The decline of the Canadian dollar can be seen in the empty rooms in hotels and lodges on the U.S. side of the border, in Whitefish.
Some accommodation businesses in the area are struggling to fill rooms while visitation at Whitefish festivals this fall and winter was down about 20 percent.
“We still have a number of loyal Canadian guests who are coming, but they’re not staying as long, not spending as much money when they’re here,” Betsy Cox, who runs Good Medicine Lodge near Whitefish Lake, said.
The Canadian dollar is currently worth about 71 U.S. cents. So, it would cost about a dollar forty Canadian money to by one U.S. dollar. The currency has declined about 16 percent over the past year, reaching an 11-year low last week, according a Canadian Financial Post report.
Cox says her regular Canadian guests tell her they’re a little strapped for cash. And there’s a particular kind of guest she is not seeing at all.
“We’re not seeing the young people who we know to be to be connected with oil employment," Cox said. "We’re not seeing them.”
To try and make it easier for Canadian visitors sometimes she offers rooms at par cost to the Canadian dollar. Meaning, if a room is 130 U.S. dollars a night, she will accept 130 Canadian dollars.
“So we are losing about 25 percent on that. They stuck with us when times were bad down here, they came and they spent money down here. So we want to be patient with them," Cox said.
If the Canadian dollar continues to drop, Cox isn't sure she’ll be able to keep accepting at par payment.

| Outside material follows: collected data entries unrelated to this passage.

(** *** Roles *)

#[local] Opaque awg_generate_private awg_public_from_private tai64n.

Lemma create_initiation_spec hs now pos es ss :
  hs_ok hs →
  let '(ep, pos1) := awg_generate_private pos in
  let '(stamp, pos2) := tai64n now pos1 in
  let epub := awg_public_from_private ep in
  curve ep hs.(peer_pub) true = (es, 0) →
  curve hs.(s_priv) hs.(peer_pub) true = (ss, 0) →
  let '(ck', h', enc_s, enc_t) := noise_init hs.(peer_pub) epub hs.(s_pub) stamp es ss in
  awg_create_initiation hs now pos =
    (hs <| ck := ck' |> <| hh := h' |> <| e_priv := ep |> <| e_pub := epub |>,
     Some (init_msg hs.(local_index) hs.(peer_pub) epub enc_s enc_t), pos2).
Proof.
  intros [Hs Hsb Hi].
  destruct (awg_generate_private pos) as [ep pos1] eqn:Ep.
  destruct (tai64n now pos1) as [stamp pos2] eqn:Et. cbn zeta. intros Hes Hss.
  unfold awg_create_initiation, noise_init. rewrite Ep.
  pose proof (length_public ep) as Le. pose proof (length_tai64n now pos1) as Lt.
  rewrite Et in Lt. destruct hs. unfold chain_start, mix_key, mix_ck, mix_h. hs_simpl.
  rewrite Hes. hs_simpl. rewrite Z.eqb_refl. hs_simpl.
  destruct (kdf _ es) as [[c2 k2] ?] eqn:E2. hs_simpl. rewrite Hss. hs_simpl.
  rewrite Z.eqb_refl. hs_simpl.
  destruct (kdf c2 ss) as [[c3 k3] ?] eqn:E3. hs_simpl. rewrite Et.
  match goal with |- context [chacha20poly1305_encrypt s_pub0 ?h 0 k2] =>
    set (enc_s := chacha20poly1305_encrypt s_pub0 h 0 k2) end.
  match goal with |- context [chacha20poly1305_encrypt stamp ?h 0 k3] =>
    set (enc_t := chacha20poly1305_encrypt stamp h 0 k3) end.
  assert (length enc_s = 48%nat) as Les by (unfold enc_s; len).
  assert (length enc_t = 28%nat) as Let by (unfold enc_t; len).
  pose proof (init_layout local_index0 peer_pub0 _ enc_s enc_t Le Les Let) as Hm.
  cbv zeta in Hm. rewrite Hm. hs_flatten. reflexivity.
Qed.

Whitefish Chamber of Commerce Executive Director Kevin Gartland says Cox’s situation isn't unique in Whitefish, and the price of oil is largely why.
“The price of oil is what has stopped development up in Canada. It's something you can’t foresee that far ahead. But, I’ll tell you the Canadian trade kept us going during the recession. It kept our real estate market from really tanking and the Canadian folks were here in throngs when our economy was suffering and theirs was strong," Gartland said. "So, it's a cyclical thing and it will come back again, but for right now we're going to see that impact us for a while. It doesn’t look like the price of oil is going up. But, we have to understand that that has an effect on us and we are going to have to be looking for ways to fill that void because the folks from Canada have been an important part of our economy for the last few years.”
Gartland says the consistent snowfall recently has helped bump up some of the visitation numbers. But, at this point it's more of a wait and see game through the holidays. He says local businesses hope it keeps snowing.
“We’ve seen reservations for the winter season start to pick up, not certainly to the levels the last few years. But I think we’re going to be okay," Gartland said. "It’s going to be a little bit nervous for a while until we see how we are after the holidays. The holidays seem to be taking care of themselves although, again, traffic is down just slightly."
Gartland says the 10 days that create the peak of visitation during the winter season will start around the 28 of December.